Input records.
(** One key, whatever it is: the model's fuel is not touched, the terminal
    attributes are back unless the read is still waiting, a turn that goes
    on has taken a key and keeps the cursor in range, and a turn that
    returns gives the entry under the cursor. *)
Lemma handle_key_cases (operations : list str) (selected_index : Z) (w : world) :
  let r := fst (handle_key operations selected_index w) in
  let w' := snd (handle_key operations selected_index w) in
  r <> OutOfFuel /\
  (r <> Blocked -> tty w' = tty w) /\
  (forall i, r = Ret (Continue i) ->
     (length (stdin w') < length (stdin w))%nat /\
     (0 <= selected_index < Z.of_nat (length operations) ->
      0 <= i < Z.of_nat (length operations))) /\
  (forall v, r = Ret (Return v) -> index operations selected_index = Some v).
Proof.
  destruct (stdin w) as [|c rest] eqn:H.
  { rewrite (handle_key_blocked _ _ _ H); simpl.
    repeat split; try discriminate; congruence. }
  destruct (N.eq_dec c ESC) as [->|H1].
  { destruct rest as [|k1 [|k2 rest]].
    - rewrite (handle_key_escape_1 _ _ _ H); simpl.
      repeat split; try discriminate; congruence.
    - rewrite (handle_key_escape_2 _ _ _ _ H); simpl.
      repeat split; try discriminate; congruence.
    - rewrite (handle_key_escape _ _ _ _ _ _ H); simpl fst; simpl snd.
      change (stdin (escape_read k1 k2 rest w)) with rest.
      change (tty (escape_read k1 k2 rest w)) with (tty w).
      unfold escape_control.
      destruct (str_eqb [ESC; k1; k2] key_up);
        [|destruct (str_eqb [ESC; k1; k2] key_down)];
        try (destruct (modulo _ _) as [j|] eqn:E);
        (split; [discriminate|]); (split; [reflexivity|]);
        (split; [|discriminate]); intros i Hi;
        try discriminate Hi; injection Hi as <-;
        (split; [simpl; lia|]); intros Hr;
        solve [ eapply modulo_range; [exact E | lia] | exact Hr ]. }
  destruct (N.eq_dec c LF) as [->|H2];
    [|destruct (N.eq_dec c CR) as [->|H3]].
  1, 2: rewrite (handle_key_enter _ _ _ _ _ H) by auto; simpl;
    destruct (index operations selected_index);
    repeat split; try discriminate; congruence.
  destruct (N.eq_dec c ETX) as [->|H4].
  { rewrite (handle_key_cancel _ _ _ _ H); simpl.
    repeat split; discriminate. }
  rewrite (handle_key_other _ _ _ _ _ H) by assumption; simpl.
  (split; [discriminate|]); (split; [reflexivity|]);
    (split; [|discriminate]); intros i Hi; injection Hi as <-.
  split; [lia | auto].
Qed.

Lemma loop_body_run (operations : list str) (selected_index : Z) (w : world) :
  loop_body operations selected_index w
  = handle_key operations selected_index
      (wrote (render_text operations selected_index) w).
Proof. unfold loop_body; now rewrite (bind_ret _ _ _ _ _ (render_wrote _ _ _)). Qed.

Lemma select_loop_S (fuel : nat) (operations : list str)
    (selected_index : Z) (w : world) :
  select_loop (S fuel) operations selected_index w
  = let (r, w') := handle_key operations selected_index
                     (wrote (render_text operations selected_index) w) in
    match r with
    | Ret (Continue i) => select_loop fuel operations i w'
    | Ret (Return operation) => (Ret operation, w')
    | SysExit arg => (SysExit arg, w')
    | Raise e => (Raise e, w')
    | Blocked => (Blocked, w')
    | OutOfFuel => (OutOfFuel, w')
    end.
Proof.
  simpl select_loop; unfold bind at 1; rewrite loop_body_run.
  destruct (handle_key _ _ _) as [[[i|v]| | | |] w']; reflexivity.
Qed.

(** The loop, with fuel for more turns than there are keys: the fuel does
    not run out, the terminal attributes are back whenever the loop is left,
    and what is returned is a candidate. *)
Lemma select_loop_cases (fuel : nat) (operations : list str)
    (selected_index : Z) (w : world) :
  (length (stdin w) < fuel)%nat ->
  let r := fst (select_loop fuel operations selected_index w) in
  let w' := snd (select_loop fuel operations selected_index w) in
  r <> OutOfFuel /\
  (r <> Blocked -> tty w' = tty w) /\
  (forall v, r = Ret v ->
     0 <= selected_index < Z.of_nat (length operations) -> In v operations).
Proof.
  revert selected_index w; induction fuel as [|fuel IH];
    intros selected_index w Hf; [lia|].
  cbv zeta; rewrite select_loop_S.
  set (w1 := wrote (render_text operations selected_index) w).
  destruct (handle_key_cases operations selected_index w1) as (F & T & C & R).
  destruct (handle_key operations selected_index w1) as [r w2]; simpl in F, T, C, R.
  destruct r as [[i|v]| | | |]; simpl fst; simpl snd.
  - destruct (C i eq_refl) as [Hlen Hrange].
    change (stdin w1) with (stdin w) in Hlen.
    assert (Hf' : (length (stdin w2) < fuel)%nat) by lia.
    destruct (IH i w2 Hf') as (F' & T' & R').
    split; [exact F'|]; split.
    + intros Hb; rewrite (T' Hb); apply T; discriminate.
    + intros v Hv Hr; exact (R' v Hv (Hrange Hr)).
  - split; [discriminate|]; split; [intros _; apply T; discriminate|].
    intros v' Hv _; injection Hv as <-; exact (index_In _ _ _ (R v eq_refl)).
  - split; [discriminate|]; split; [intros _; apply T|]; discriminate.
  - split; [discriminate|]; split; [intros _; apply T|]; discriminate.
  - split; [discriminate|]; split; [congruence | discriminate].
  - contradiction.
Qed.

Lemma index_nil {A} (i : Z) : @index A [] i = None.
Proof.
  unfold index; simpl.
  destruct ((0 <=? i) && (i <? 0)); [now destruct (Z.to_nat i)|].
  destruct ((- 0 <=? i) && (i <? 0)); [now destruct (Z.to_nat (0 + i))|].
  reflexivity.
Qed.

Your task. Precisely the lines between those holding "let w' := snd (select_loop" and "intros v' Hv", inclusive, are to be reproduced from the listing above, with nothing added.

Exercise answer.
  let w' := snd (select_loop fuel operations selected_index w) in
  r <> OutOfFuel /\
  (r <> Blocked -> tty w' = tty w) /\
  (forall v, r = Ret v ->
     0 <= selected_index < Z.of_nat (length operations) -> In v operations).
Proof.
  revert selected_index w; induction fuel as [|fuel IH];
    intros selected_index w Hf; [lia|].
  cbv zeta; rewrite select_loop_S.
  set (w1 := wrote (render_text operations selected_index) w).
  destruct (handle_key_cases operations selected_index w1) as (F & T & C & R).
  destruct (handle_key operations selected_index w1) as [r w2]; simpl in F, T, C, R.
  destruct r as [[i|v]| | | |]; simpl fst; simpl snd.
  - destruct (C i eq_refl) as [Hlen Hrange].
    change (stdin w1) with (stdin w) in Hlen.
    assert (Hf' : (length (stdin w2) < fuel)%nat) by lia.
    destruct (IH i w2 Hf') as (F' & T' & R').
    split; [exact F'|]; split.
    + intros Hb; rewrite (T' Hb); apply T; discriminate.
    + intros v Hv Hr; exact (R' v Hv (Hrange Hr)).
  - split; [discriminate|]; split; [intros _; apply T; discriminate|].
    intros v' Hv _; injection Hv as <-; exact (index_In _ _ _ (R v eq_refl)).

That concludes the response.